Melatonin blunts the mitochondrial/NLRP3 connection and protects against radiation-induced oral mucositis.

Mucositis is a common and distressing side effect of chemotherapy or radiotherapy that has potentially severe consequences, and no treatment is available. The purpose of this study was to analyze the molecular pathways involved in the development of oral mucositis and to evaluate whether melatonin can prevent this pathology. The tongue of male Wistar rats was subjected to irradiation (X-ray YXLON Y.Tu 320-D03 irradiator; the animals received a dose of 7.5 Gy/day for 5 days). Rats were treated with 45 mg/day melatonin or vehicle for 21 days postirradiation, either by local application into their mouths (melatonin gel) or by subcutaneous injection. A connection between reactive oxygen species, generating mitochondria and the NLRP3 (NLR-related protein 3 nucleotide-binding domain leucine-rich repeat containing receptor-related protein 3) inflammasome, has been reported in mucositis. Here, we show that mitochondrial oxidative stress, bioenergetic impairment and subsequent NLRP3 inflammasome activation are involved in the development of oral mucositis after irradiation and that melatonin synthesized in the rat tongue is depleted after irradiation. The application of melatonin gel restores physiological melatonin levels in the tongue and prevents mucosal disruption and ulcer formation. Melatonin gel protects the mitochondria from radiation damage and blunts the NF-κB/NLRP3 inflammasome signaling activation in the tongue. Our results suggest new molecular pathways involved in radiotherapy-induced mucositis that are inhibited by topical melatonin application, suggesting a potential preventive therapy for mucositis in patients with cancer.

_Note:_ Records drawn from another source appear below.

(** X24. A submission that parses to a number scores the question once:
    the stats become [updateStats] of the current stats for the skill of
    the question, with correctness decided by equality with the answer and
    the elapsed time counted from the start of the question; the matching
    session count goes up by one, the feedback records the result and the
    expected answer, the question is marked answered, the error is cleared,
    and the auto-advance is armed exactly when the answer was correct. *)
Theorem submission_scores_once (options : option SubmitOptions) (clock : Z)
    (st : HookState) (q : Question) (v : Z) :
  question st = Some q ->
  answered st = false ->
  parseNumericInput Number
    (sanitizeNumericInput (trim (answer st)) (allowNegativeMemo st))
  = Parsed v ->
  let st' := handleSubmit Number options clock st in
  let c := v =? MathLib.answer q in
  let elapsed := clock - startTimeRef st in
  statsRef st' = updateStats (statsRef st) (skill q) c elapsed
  /\ stats st' = statsRef st'
  /\ session st' = bump c (session st)
  /\ scored st' = scored st + 1
  /\ feedback st'
     = Some {| fb_correct := c;
               fb_expected := showZ (MathLib.answer q);
               fb_ms := elapsed;
               fb_skill := skill q;
               fb_level := qlevel q;
               fb_timedOut := false |}
  /\ answered st' = true
  /\ error st' = None
  /\ advanceTimerRef st' = None
  /\ autoAdvances st' = c
  /\ question st' = Some q
  /\ answer st' = answer st
  /\ timeLeft st' = timeLeft st.
Proof.
  intros Hq Ha Hparse. cbn zeta.
  assert (Hrun : handleSubmit Number options clock st
                 = applyResult (v =? MathLib.answer q)
                     (clock - startTimeRef st) false (clearAdvanceTimer st)).
  { unfold handleSubmit. rewrite Hq, Ha, Hparse. reflexivity. }
  rewrite Hrun, (applyResult_scored _ _ _ _ q) by exact Hq.
  cbn. unfold scored, bump. cbn.
  repeat split; try reflexivity.
  - destruct (v =? MathLib.answer q); lia.
  - apply orb_false_r.
Qed.

End Scoring.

Synergism between melatonin and atorvastatin against endothelial cell damage induced by lipopolysaccharide.

The beneficial effects of atorvastatin are based on both cholesterol-dependent and independent mechanisms. The latter probably include the ability of the estatin to enhance the expression of endothelial nitric oxide synthase (eNOS) and to cause a vasodilatation. In turn, the antioxidant and anti-inflammatory actions of melatonin are related to its vascular protection. In the present study, we investigated the efficacy of the combination of melatonin plus atorvastatin against endothelial cell damage induced by inflammation and oxidative stress injury. Human umbilical vein endothelial cells (HUVEC) were cultured with bacterial lipopolysaccharide (LPS) in the presence or absence of melatonin and/or atorvastatin. LPS inhibited eNOS mRNA and protein expression, which was reversed by atorvastatin and, to a lesser extent, by melatonin. Together, melatonin + atorvastatin induced higher eNOS protein expression than either compound alone. Melatonin, but not atorvastatin, reduced free radical generation, lipid peroxidation, and interleukin-6 levels induced by LPS. In the presence of atorvastatin, the effects of melatonin were maintained or even improved. These data suggest that melatonin improves the beneficial effects of atorvastatin and reduces its side effects in endothelial cells during inflammation and under conditions of oxidative stress.

Long-term melatonin administration protects brain mitochondria from aging.

We tested whether chronic melatonin administration in the drinking water would reduce the brain mitochondrial impairment that accompanies aging. Brain mitochondria from male and female senescent prone (SAMP8) mice at 5 and 10 months of age were studied. Mitochondrial oxidative stress was determined by measuring the levels of lipid peroxidation and nitrite, glutathione/glutathione disulfide ratio, and glutathione peroxidase and glutathione reductase activities. Electron transport chain activity and oxidative phosphorylation capability of mitochondria were also determined by measuring the activity of the respiratory chain complexes and the ATP content. The results support a significant age-dependent mitochondrial dysfunction with a diminished efficiency of the electron transport chain and reduced ATP production, accompanied by an increased oxidative/nitrosative stress. Melatonin administration between 1 and 10 months of age completely prevented the mitochondrial impairment, maintaining or even increasing ATP production. There were no major age-dependent differences between males in females, although female mice seemed to be somewhat more sensitive to melatonin treatment than males. Thus, melatonin administration as a single therapy maintained fully functioning brain mitochondria during aging, a finding with important consequences in the pathophysiology of brain aging.